▸ **PROBLEM TO SOLVE**
Please show every line in the entries below that includes the word "maximum".

[DATA PROVIDED Boundary: Start]

Lemma cam_attention_shape x s :
  cam_attention x = Some s ->
  exists n c h w, shape x = [n; c; h; w] /\ shape s = [n; c; c].
Proof.
  unfold cam_attention.
  destruct (cam_similarity x) as [sim|] eqn:Es; simpl; [|discriminate].
  destruct (max_last_keepdim sim) as [mx|] eqn:Em; simpl; [|discriminate].
  destruct (expand_as mx sim) as [mx2|] eqn:Ee; simpl; [|discriminate].
  destruct (ew_sub mx2 sim) as [d|] eqn:Ed; simpl; [|discriminate].
  intros Hs. apply softmax_shape in Hs.
  apply cam_similarity_shape in Es as (n & c & h & w & Hx & Hsim).
  apply expand_as_shape in Ee. apply elementwise_shape in Ed.
  rewrite Ee, bshape_same in Ed. injection Ed as Ed.
  exists n, c, h, w. split; [exact Hx|]. rewrite Hs, <- Ed. exact Hsim.
Qed.

Lemma cam_forward_feat p x out :
  cam_forward p x = Some out ->
  exists feat, shape x <> [] /\ shape feat = shape x /\ residual (cam_gamma p) feat x = Some out.
Proof.
  unfold cam_forward.
  destruct (shape x) as [|n [|c [|h [|w [|]]]]] eqn:Ex; try discriminate.
  destruct (cam_attention x) as [sim|] eqn:Ea; simpl; [|discriminate].
  destruct (reshape x _) as [v|] eqn:Ev; simpl; [|discriminate].
  destruct (bmm sim v) as [f0|] eqn:Eb; simpl; [|discriminate].
  destruct (reshape f0 _) as [f|] eqn:Ef; simpl; [|discriminate].
  intros Hr. exists f. split; [discriminate|]. split; [|exact Hr].
  apply cam_attention_shape in Ea as (n' & c' & h' & w' & Hx & Hs).
  rewrite Ex in Hx; injection Hx as <- <- <- <-.
  apply reshape_shape_of in Ev. rewrite Ex in Ev. apply reshape_shape_nch in Ev.
  rewrite !nat_ifz_self in Ev.
  apply bmm_shape in Eb as (bb & mm & kk & nn & H1 & H2 & H3).
  rewrite Hs in H1. rewrite Ev in H2. symmetry in H1; injection H1; clear H1; intros; subst. symmetry in H2; injection H2; clear H2; intros; subst.
  apply reshape_shape_of in Ef. rewrite H3 in Ef.
  apply reshape_shape_nchw in Ef as [Hw Hf]. rewrite !nat_ifz_self in Hf. rewrite Hf.
  destruct (Nat.eqb_spec h 0) as [->|Hh]; [|reflexivity].
  simpl. reflexivity.
Qed.

(** C1. Zero-gate identity: for a freshly built [PAM(in_channels)] (whatever
    values the convolution initializers drew) and a freshly built [CAM()],
    whose gates [gamma] still hold [Constant(0)], every output the forward pass
    returns on an input [x] equals [x] exactly. *)
Theorem zero_gate_identity in_channels wq wk wv x out out' :
  (pam_forward (PAM_new in_channels wq wk wv) x = Some out -> teq out x) /\
  (cam_forward CAM_new x = Some out' -> teq out' x).
Proof.
  split.
  - intros H. apply pam_forward_feat with (k := in_channels) in H as (f & Hx & Hf & Hr);
      [|reflexivity].
    refine (residual_zero _ f x out _ _ Hf Hx Hr); [reflexivity | intros; reflexivity].
  - intros H. apply cam_forward_feat in H as (f & Hx & Hf & Hr).
    refine (residual_zero _ f x out' _ _ Hf Hx Hr); [reflexivity | intros; reflexivity].
Qed.

Lemma some_not_none {A} (o : option A) : (if o then true else false) = true -> o <> None.
Proof. destruct o; [discriminate|]. intros H; discriminate H. Qed.


Lemma zero_gate_identity_witness :
  exists out out', pam_forward (PAM_new 16 (fun _ => 1%R) (fun _ => 2%R) (fun _ => 3%R)) x0 = Some out /\
    cam_forward CAM_new x0 = Some out' /\ teq out x0 /\ teq out' x0.
Proof.
  destruct (pam_forward (PAM_new 16 (fun _ => 1%R) (fun _ => 2%R) (fun _ => 3%R)) x0) as [out|] eqn:E1;
    [|exfalso; revert E1; apply some_not_none; vm_compute; reflexivity].
  destruct (cam_forward CAM_new x0) as [out'|] eqn:E2; [|exfalso; revert E2; apply some_not_none; vm_compute; reflexivity].
  exists out, out'. split; [reflexivity|]. split; [reflexivity|].
  exact (conj (proj1 (zero_gate_identity 16 (fun _ => 1%R) (fun _ => 2%R) (fun _ => 3%R) x0 out out') E1)
              (proj2 (zero_gate_identity 16 (fun _ => 1%R) (fun _ => 2%R) (fun _ => 3%R) x0 out out') E2)).
Defined.

(** Value lemmas *)

Lemma get_elementwise f a b t idx :
  elementwise f a b = Some t ->
  get t idx = f (get a (bproj (shape a) idx)) (get b (bproj (shape b) idx)).
Proof.
  unfold elementwise. destruct (bshape (shape a) (shape b)); [|discriminate].
  intros H; inversion H; reflexivity.
Qed.

Lemma get_expand_as t u t' idx :
  expand_as t u = Some t' -> get t' idx = get t (bproj (shape t) idx).
Proof.
  unfold expand_as. destruct (bshape (shape t) (shape u)); [|discriminate].
  destruct (nat_list_eqb _ _); [|discriminate]. intros H; inversion H; reflexivity.
Qed.

Lemma get_max_last t t' idx :
  max_last_keepdim t = Some t' ->
  get t' idx = maxR (last_dim (shape t) - 1) (fun j => get t (set_last idx j)).
Proof.
  unfold max_last_keepdim. destruct (shape t) eqn:E; [discriminate|].
  destruct (last_dim (n :: l) =? 0)%nat; [discriminate|].
  intros H; inversion H; reflexivity.
Qed.

Lemma get_softmax t t' idx :
  softmax_last t = Some t' ->
  get t' idx = exp (get t idx) / sumR (last_dim (shape t)) (fun j => exp (get t (set_last idx j))).
Proof.
  unfold softmax_last. destruct (shape t) eqn:E; [discriminate|].
  intros H; inversion H; reflexivity.
Qed.

Lemma sumR_ext n f g : (forall j, (j < n)%nat -> f j = g j) -> sumR n f = sumR n g.
Proof.
  induction n as [|n IH]; intros H; simpl; [reflexivity|].
  rewrite IH by (intros; apply H; lia). rewrite H by lia. reflexivity.
Qed.

Lemma sumR_div n f d : sumR n (fun j => f j / d) = sumR n f / d.
Proof.
  induction n as [|n IH]; simpl.
  - unfold Rdiv. ring.
  - rewrite IH, Rdiv_plus_distr. reflexivity.
Qed.

Lemma sumR_pos n f : (0 < n)%nat -> (forall j, 0 < f j) -> 0 < sumR n f.
Proof.
  induction n as [|n IH]; intros Hn Hf; [lia|]. simpl.
  destruct n as [|n]; simpl.
  - rewrite Rplus_0_l. apply Hf.
  - apply Rplus_lt_0_compat; [apply IH; [lia | exact Hf] | apply Hf].
Qed.

Lemma exp_mono a b : a <= b -> exp a <= exp b.
Proof.
  intros H. destruct (Rle_lt_or_eq_dec _ _ H) as [Hlt | ->].
  - apply Rlt_le, exp_increasing, Hlt.
  - apply Rle_refl.
Qed.

(** Softmax of a row: nonnegative entries summing to one. *)
Lemma softmax_row t t' a b L i r :
  softmax_last t = Some t' -> shape t = [a; b; L] -> (0 < L)%nat ->
  (forall j, (j < L)%nat -> 0 <= get t' [i; r; j]) /\
  sumR L (fun j => get t' [i; r; j]) = 1.
Proof.
  intros Hs Ht HL.
  assert (Hv : forall j, get t' [i; r; j] =
            exp (get t [i; r; j]) / sumR L (fun k => exp (get t [i; r; k]))).
  { intros j. rewrite (get_softmax _ _ _ Hs), Ht. reflexivity. }
  assert (Hpos : 0 < sumR L (fun k => exp (get t [i; r; k])))
    by (apply sumR_pos; [exact HL | intros; apply exp_pos]).
  split.
  - intros j _. rewrite Hv. apply Rlt_le, Rdiv_pos_pos; [apply exp_pos | exact Hpos].
  - rewrite (sumR_ext _ _ (fun j => exp (get t [i; r; j]) / sumR L (fun k => exp (get t [i; r; k]))))
      by (intros; apply Hv).
    rewrite sumR_div. apply Rdiv_diag. apply Rgt_not_eq, Hpos.
Qed.

(** C4. Row-stochastic spatial attention: for any PAM parameters, the
    softmaxed similarity has shape [N; H*W; H*W] (when [H*W] is not 0), and every
    row of every batch element is non-negative and sums to 1. *)
Theorem pam_similarity_row_stochastic p x s :
  pam_attention p x = Some s ->
  exists n c h w mq L,
    shape x = [n; c; h; w] /\ shape s = [n; mq; L] /\
    ((h * w <> 0)%nat -> mq = (h * w)%nat /\ L = (h * w)%nat) /\
    forall b i, (b < n)%nat -> (i < mq)%nat ->
      (forall j, (j < L)%nat -> 0 <= get s [b; i; j]) /\
      sumR L (fun j => get s [b; i; j]) = 1.
Proof.
  intros Hs. pose proof Hs as Hshape.
  apply pam_attention_shape in Hshape as (n & c & h & w & mq & L & Hx & HsS & Hnz & HL).
  exists n, c, h, w, mq, L. split; [exact Hx|]. split; [exact HsS|]. split; [exact HL|].
  intros b i _ _.
  unfold pam_attention in Hs. rewrite Hx in Hs.
  destruct (conv2d (query_w p) _ 0 x) as [q|]; simpl in Hs; [|discriminate].
  destruct (reshape q _) as [q2|]; simpl in Hs; [|discriminate].
  destruct (transpose q2 _) as [qT|]; simpl in Hs; [|discriminate].
  destruct (conv2d (key_w p) _ 0 x) as [k|]; simpl in Hs; [|discriminate].
  destruct (reshape k _) as [k2|]; simpl in Hs; [|discriminate].
  destruct (bmm qT k2) as [sim|]; simpl in Hs; [|discriminate].
  pose proof (softmax_shape _ _ Hs) as Hss. rewrite HsS in Hss.
  apply (softmax_row _ _ n mq L b i Hs (eq_sym Hss)). nia.
Qed.

Lemma bproj_row_keep n m b i j :
  (b < n)%nat -> (i < m)%nat -> bproj [n; m; 1%nat] [b; i; j] = [b; i; O].
Proof.
  intros Hb Hi. unfold bproj. cbn [skipn bproj_aux length Nat.sub].
  destruct (Nat.eqb_spec n 1); destruct (Nat.eqb_spec m 1); simpl; repeat f_equal; lia.
Qed.

(** C2. Channel stabilisation in CAM: the attention weight of entry [j] of a
    row is the softmax of (row maximum - raw entry); the weights are therefore
    ordered inversely to the raw similarities, and the entry holding the row's
    maximum raw value gets the smallest weight of its row. *)
Theorem cam_inverted_ranking x raw att :
  cam_similarity x = Some raw -> cam_attention x = Some att ->
  exists n c, shape raw = [n; c; c] /\ shape att = [n; c; c] /\
    forall b i, (b < n)%nat -> (i < c)%nat ->
      let row_max := maxR (c - 1) (fun k => get raw [b; i; k]) in
      (forall j, (j < c)%nat ->
         get att [b; i; j] =
         exp (row_max - get raw [b; i; j]) /
         sumR c (fun k => exp (row_max - get raw [b; i; k]))) /\
      (forall j k, (j < c)%nat -> (k < c)%nat ->
         get raw [b; i; j] <= get raw [b; i; k] -> get att [b; i; k] <= get att [b; i; j]) /\
      (forall jmax, (jmax < c)%nat ->
         (forall k, (k < c)%nat -> get raw [b; i; k] <= get raw [b; i; jmax]) ->
         forall k, (k < c)%nat -> get att [b; i; jmax] <= get att [b; i; k]).
Proof.
  intros Hraw Hatt. pose proof Hraw as Hr.
  apply cam_similarity_shape in Hr as (n & c & h & w & Hx & HrS).
  unfold cam_attention in Hatt. rewrite Hraw in Hatt. simpl in Hatt.
  destruct (max_last_keepdim raw) as [mx|] eqn:Em; simpl in Hatt; [|discriminate].
  destruct (expand_as mx raw) as [mx2|] eqn:Ee; simpl in Hatt; [|discriminate].
  destruct (ew_sub mx2 raw) as [d|] eqn:Ed; simpl in Hatt; [|discriminate].
  pose proof (max_last_shape _ _ Em) as [HmS _]. rewrite HrS in HmS. simpl in HmS.
  pose proof (expand_as_shape _ _ _ Ee) as HeS. rewrite HrS in HeS.
  pose proof (elementwise_shape _ _ _ _ Ed) as HdS.
  rewrite HeS, HrS, bshape_same in HdS. injection HdS as HdS.
  pose proof (softmax_shape _ _ Hatt) as HaS.
  exists n, c. split; [exact HrS|]. split; [rewrite HaS; symmetry; exact HdS|].
  intros b i Hb Hi row_max.
  assert (Hd : forall j, (j < c)%nat -> get d [b; i; j] = row_max - get raw [b; i; j]).
  { intros j Hj. rewrite (get_elementwise _ _ _ _ _ Ed), HeS, HrS.
    assert (Hv : valid [n; c; c] [b; i; j] = true)
      by (simpl; rewrite !(proj2 (Nat.ltb_lt _ _)) by assumption; reflexivity).
    rewrite bproj_valid by exact Hv.
    rewrite (get_expand_as _ _ _ _ Ee), HmS, bproj_row_keep by assumption.
    rewrite (get_max_last _ _ _ Em), HrS. reflexivity. }
  assert (Ha : forall j, (j < c)%nat ->
            get att [b; i; j] = exp (row_max - get raw [b; i; j]) /
                               sumR c (fun k => exp (row_max - get raw [b; i; k]))).
  { intros j Hj. rewrite (get_softmax _ _ _ Hatt), <- HdS. simpl last_dim.
    rewrite Hd by exact Hj. f_equal. apply sumR_ext. intros k Hk. simpl.
    change (set_last [b; i; j] k) with [b; i; k]. rewrite Hd by exact Hk. reflexivity. }
  assert (Hpos : 0 < sumR c (fun k => exp (row_max - get raw [b; i; k])))
    by (apply sumR_pos; [lia | intros; apply exp_pos]).
  assert (Hord : forall j k, (j < c)%nat -> (k < c)%nat ->
            get raw [b; i; j] <= get raw [b; i; k] -> get att [b; i; k] <= get att [b; i; j]).
  { intros j k Hj Hk Hjk. rewrite (Ha j Hj), (Ha k Hk).
    unfold Rdiv. apply Rmult_le_compat_r; [apply Rlt_le, Rinv_0_lt_compat, Hpos|].
    apply exp_mono. lra. }
  split; [exact Ha|]. split; [exact Hord|].
  intros jm Hjm Hmax k Hk. apply Hord; auto.
Qed.

(** Success lemmas *)

Lemma conv2d_1x1_ok wt b x n ci h w co :
  shape x = [n; ci; h; w] -> shape wt = [co; ci; 1%nat; 1%nat] -> shape b = [co] ->
  (0 < h)%nat -> (0 < w)%nat ->
  exists y, conv2d wt b 0 x = Some y /\ shape y = [n; co; h; w].
Proof.
  intros Hx Hw Hb Hh Hw'. unfold conv2d. rewrite Hx, Hw, Hb.
  rewrite !Nat.eqb_refl.
  rewrite (proj2 (Nat.leb_le 1 (h + 2 * 0))) by lia.
  rewrite (proj2 (Nat.leb_le 1 (w + 2 * 0))) by lia. simpl.
  eexists. split; [reflexivity|]. simpl. repeat f_equal; lia.
Qed.

Lemma reshape_of_shape t tgt s :
  reshape_shape (shape t) tgt = Some s -> exists t', reshape t tgt = Some t' /\ shape t' = s.
Proof. intros H. unfold reshape. rewrite H. simpl. eexists; split; reflexivity. Qed.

[DATA PROVIDED Boundary: End]

▸ **RESULT FOR THIS EXERCISE**
    row is the softmax of (row maximum - raw entry); the weights are therefore
    maximum raw value gets the smallest weight of its row. *)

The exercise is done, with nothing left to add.